• **What you should do**: Below are records; count the lines that contain "transaction" and state only that count.

:: Source data

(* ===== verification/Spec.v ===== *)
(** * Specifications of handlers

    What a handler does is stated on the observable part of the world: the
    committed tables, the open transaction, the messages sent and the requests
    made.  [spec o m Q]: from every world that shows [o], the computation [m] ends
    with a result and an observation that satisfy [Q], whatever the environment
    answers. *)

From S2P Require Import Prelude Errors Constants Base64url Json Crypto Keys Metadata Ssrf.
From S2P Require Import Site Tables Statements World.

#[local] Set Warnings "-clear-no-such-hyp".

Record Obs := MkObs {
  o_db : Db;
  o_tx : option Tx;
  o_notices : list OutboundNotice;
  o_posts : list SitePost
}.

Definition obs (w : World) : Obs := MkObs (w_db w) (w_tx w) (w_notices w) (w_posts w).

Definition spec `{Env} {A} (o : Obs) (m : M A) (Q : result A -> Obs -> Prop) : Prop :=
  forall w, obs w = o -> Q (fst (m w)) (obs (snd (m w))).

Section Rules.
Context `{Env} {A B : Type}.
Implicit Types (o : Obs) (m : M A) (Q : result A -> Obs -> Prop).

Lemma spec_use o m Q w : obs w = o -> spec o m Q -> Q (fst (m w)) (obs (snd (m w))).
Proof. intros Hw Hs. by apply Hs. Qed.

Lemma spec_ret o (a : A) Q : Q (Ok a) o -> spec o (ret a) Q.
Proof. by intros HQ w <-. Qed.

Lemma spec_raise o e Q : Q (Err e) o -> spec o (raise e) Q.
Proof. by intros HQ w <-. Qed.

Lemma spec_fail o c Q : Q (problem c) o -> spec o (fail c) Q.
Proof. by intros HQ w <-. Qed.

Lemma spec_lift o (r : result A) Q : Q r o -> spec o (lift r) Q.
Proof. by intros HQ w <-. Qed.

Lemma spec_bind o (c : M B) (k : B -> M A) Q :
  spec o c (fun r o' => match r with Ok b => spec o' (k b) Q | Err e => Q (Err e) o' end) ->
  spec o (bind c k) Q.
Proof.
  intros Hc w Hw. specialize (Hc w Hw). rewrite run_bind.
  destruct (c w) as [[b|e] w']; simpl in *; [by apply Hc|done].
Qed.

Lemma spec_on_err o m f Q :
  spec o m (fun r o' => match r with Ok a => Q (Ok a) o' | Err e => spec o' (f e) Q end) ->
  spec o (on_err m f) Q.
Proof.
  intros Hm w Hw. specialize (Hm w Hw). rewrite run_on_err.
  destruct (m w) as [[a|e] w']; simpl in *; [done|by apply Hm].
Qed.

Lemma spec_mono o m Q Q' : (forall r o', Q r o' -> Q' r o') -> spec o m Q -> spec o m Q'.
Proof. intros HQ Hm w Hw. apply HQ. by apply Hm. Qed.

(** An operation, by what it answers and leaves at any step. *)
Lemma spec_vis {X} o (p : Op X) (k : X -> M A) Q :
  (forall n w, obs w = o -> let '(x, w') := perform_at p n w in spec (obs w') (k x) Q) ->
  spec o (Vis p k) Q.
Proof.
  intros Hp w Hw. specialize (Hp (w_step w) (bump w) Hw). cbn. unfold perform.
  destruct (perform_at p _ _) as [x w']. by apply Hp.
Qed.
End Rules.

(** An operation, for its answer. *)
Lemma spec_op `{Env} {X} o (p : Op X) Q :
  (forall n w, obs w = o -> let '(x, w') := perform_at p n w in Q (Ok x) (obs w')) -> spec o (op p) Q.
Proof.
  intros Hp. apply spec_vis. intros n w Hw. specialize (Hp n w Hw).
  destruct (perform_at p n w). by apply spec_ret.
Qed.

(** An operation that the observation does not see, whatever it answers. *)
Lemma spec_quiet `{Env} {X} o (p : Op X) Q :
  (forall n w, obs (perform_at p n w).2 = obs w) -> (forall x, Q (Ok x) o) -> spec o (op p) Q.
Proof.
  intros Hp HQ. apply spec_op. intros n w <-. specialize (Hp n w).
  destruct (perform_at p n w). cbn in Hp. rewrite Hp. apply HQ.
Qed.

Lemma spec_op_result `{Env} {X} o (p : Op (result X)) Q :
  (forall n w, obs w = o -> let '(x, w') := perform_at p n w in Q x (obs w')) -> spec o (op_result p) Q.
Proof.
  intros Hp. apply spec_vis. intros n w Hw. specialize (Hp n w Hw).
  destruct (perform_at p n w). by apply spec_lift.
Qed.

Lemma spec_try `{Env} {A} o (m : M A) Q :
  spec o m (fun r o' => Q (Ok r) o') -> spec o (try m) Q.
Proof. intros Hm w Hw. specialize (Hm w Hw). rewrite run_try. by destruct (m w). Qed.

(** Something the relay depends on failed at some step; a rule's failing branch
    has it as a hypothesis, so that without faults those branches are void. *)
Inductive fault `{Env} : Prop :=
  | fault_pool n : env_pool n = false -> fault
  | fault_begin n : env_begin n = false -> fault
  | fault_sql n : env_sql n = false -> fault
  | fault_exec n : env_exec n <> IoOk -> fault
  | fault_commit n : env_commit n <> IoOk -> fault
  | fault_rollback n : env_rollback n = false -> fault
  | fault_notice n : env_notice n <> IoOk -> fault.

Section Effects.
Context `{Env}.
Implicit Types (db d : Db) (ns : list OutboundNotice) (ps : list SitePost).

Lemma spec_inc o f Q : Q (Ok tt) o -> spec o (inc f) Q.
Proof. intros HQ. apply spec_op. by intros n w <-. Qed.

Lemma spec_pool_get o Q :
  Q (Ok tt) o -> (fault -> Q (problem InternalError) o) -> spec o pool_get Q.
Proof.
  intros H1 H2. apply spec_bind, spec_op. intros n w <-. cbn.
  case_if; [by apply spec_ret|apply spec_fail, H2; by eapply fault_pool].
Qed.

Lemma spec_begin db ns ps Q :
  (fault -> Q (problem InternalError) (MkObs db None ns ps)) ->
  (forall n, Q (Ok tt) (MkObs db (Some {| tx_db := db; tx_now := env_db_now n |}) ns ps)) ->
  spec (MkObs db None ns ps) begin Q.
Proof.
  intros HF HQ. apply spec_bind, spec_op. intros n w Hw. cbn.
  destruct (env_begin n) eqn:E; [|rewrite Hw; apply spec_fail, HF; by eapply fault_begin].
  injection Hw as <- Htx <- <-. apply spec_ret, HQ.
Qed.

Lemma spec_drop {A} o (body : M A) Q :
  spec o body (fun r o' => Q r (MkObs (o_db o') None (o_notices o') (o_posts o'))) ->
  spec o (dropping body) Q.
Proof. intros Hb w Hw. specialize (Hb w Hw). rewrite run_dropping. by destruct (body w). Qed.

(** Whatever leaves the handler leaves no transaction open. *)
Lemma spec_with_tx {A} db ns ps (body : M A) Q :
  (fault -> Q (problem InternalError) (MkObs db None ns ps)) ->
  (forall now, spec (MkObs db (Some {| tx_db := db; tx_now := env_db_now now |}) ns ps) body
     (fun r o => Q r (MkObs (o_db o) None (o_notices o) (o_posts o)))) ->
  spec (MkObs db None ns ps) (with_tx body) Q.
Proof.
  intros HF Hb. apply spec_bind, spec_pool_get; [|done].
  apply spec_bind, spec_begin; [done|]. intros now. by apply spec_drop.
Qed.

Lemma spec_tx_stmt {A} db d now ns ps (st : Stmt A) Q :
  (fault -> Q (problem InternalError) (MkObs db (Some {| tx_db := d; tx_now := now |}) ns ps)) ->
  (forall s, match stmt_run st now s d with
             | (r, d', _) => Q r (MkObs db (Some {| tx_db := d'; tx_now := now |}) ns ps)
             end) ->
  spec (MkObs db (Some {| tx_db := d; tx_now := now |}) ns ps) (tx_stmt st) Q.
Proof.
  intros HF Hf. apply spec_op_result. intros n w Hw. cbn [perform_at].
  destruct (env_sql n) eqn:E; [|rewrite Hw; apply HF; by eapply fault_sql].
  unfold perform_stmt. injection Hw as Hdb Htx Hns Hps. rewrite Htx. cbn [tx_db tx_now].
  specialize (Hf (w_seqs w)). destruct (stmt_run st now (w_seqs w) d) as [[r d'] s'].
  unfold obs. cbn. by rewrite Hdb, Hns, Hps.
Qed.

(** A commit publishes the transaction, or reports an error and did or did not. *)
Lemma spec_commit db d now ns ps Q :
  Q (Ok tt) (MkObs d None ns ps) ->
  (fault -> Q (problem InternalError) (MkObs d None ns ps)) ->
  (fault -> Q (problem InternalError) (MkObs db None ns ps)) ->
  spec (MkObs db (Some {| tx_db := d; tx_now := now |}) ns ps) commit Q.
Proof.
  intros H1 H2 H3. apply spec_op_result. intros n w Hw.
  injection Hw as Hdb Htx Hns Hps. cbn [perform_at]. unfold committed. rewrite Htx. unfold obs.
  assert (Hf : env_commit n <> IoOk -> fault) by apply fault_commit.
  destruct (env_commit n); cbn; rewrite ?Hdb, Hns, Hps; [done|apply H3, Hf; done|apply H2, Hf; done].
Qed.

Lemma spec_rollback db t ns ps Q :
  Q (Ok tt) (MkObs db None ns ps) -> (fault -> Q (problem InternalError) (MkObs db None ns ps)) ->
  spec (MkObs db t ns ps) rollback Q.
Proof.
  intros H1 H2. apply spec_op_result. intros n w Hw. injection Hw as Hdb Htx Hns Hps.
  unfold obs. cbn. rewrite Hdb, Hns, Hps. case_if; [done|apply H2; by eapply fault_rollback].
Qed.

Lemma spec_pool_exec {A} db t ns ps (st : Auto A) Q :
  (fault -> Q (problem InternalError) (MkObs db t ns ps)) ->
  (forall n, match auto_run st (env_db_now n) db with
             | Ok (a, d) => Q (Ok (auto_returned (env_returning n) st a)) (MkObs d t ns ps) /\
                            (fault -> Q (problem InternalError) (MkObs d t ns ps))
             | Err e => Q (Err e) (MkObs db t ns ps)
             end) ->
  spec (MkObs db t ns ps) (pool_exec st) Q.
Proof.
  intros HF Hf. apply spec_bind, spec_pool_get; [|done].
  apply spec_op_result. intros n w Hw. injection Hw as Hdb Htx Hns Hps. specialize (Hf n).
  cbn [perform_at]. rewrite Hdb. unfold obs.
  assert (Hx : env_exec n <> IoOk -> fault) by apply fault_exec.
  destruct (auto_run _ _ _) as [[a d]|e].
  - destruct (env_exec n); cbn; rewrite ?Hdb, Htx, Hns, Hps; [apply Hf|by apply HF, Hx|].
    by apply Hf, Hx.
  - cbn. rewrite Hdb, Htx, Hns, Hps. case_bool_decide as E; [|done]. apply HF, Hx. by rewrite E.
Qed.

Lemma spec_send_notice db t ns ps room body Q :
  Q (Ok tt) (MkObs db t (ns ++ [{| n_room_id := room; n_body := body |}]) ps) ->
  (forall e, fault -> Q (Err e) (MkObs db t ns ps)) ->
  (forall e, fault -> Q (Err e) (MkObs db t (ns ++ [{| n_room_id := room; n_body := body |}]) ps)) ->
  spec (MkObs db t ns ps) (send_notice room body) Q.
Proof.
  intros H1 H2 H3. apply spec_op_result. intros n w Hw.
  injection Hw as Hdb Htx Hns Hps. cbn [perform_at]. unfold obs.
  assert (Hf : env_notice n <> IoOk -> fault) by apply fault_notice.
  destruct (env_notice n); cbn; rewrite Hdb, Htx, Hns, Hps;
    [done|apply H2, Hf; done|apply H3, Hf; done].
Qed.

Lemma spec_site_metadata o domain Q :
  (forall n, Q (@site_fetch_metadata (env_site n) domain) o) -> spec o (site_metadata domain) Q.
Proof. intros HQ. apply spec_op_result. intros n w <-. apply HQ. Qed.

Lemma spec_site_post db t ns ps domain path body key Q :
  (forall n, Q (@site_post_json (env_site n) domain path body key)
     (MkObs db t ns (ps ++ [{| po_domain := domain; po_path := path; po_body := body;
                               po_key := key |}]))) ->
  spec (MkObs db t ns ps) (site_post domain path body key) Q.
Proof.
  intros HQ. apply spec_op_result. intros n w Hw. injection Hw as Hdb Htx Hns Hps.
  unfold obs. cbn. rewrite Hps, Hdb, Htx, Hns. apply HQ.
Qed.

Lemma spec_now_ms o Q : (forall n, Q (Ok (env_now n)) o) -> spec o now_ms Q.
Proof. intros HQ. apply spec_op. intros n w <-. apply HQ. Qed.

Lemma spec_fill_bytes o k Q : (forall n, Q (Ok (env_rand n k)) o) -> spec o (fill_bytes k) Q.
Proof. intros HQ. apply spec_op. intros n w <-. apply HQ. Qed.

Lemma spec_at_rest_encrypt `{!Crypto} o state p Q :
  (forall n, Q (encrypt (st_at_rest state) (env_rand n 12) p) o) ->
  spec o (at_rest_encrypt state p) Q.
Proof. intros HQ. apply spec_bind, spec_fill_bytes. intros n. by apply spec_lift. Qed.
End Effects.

::::

• **Result of this exercise**: 3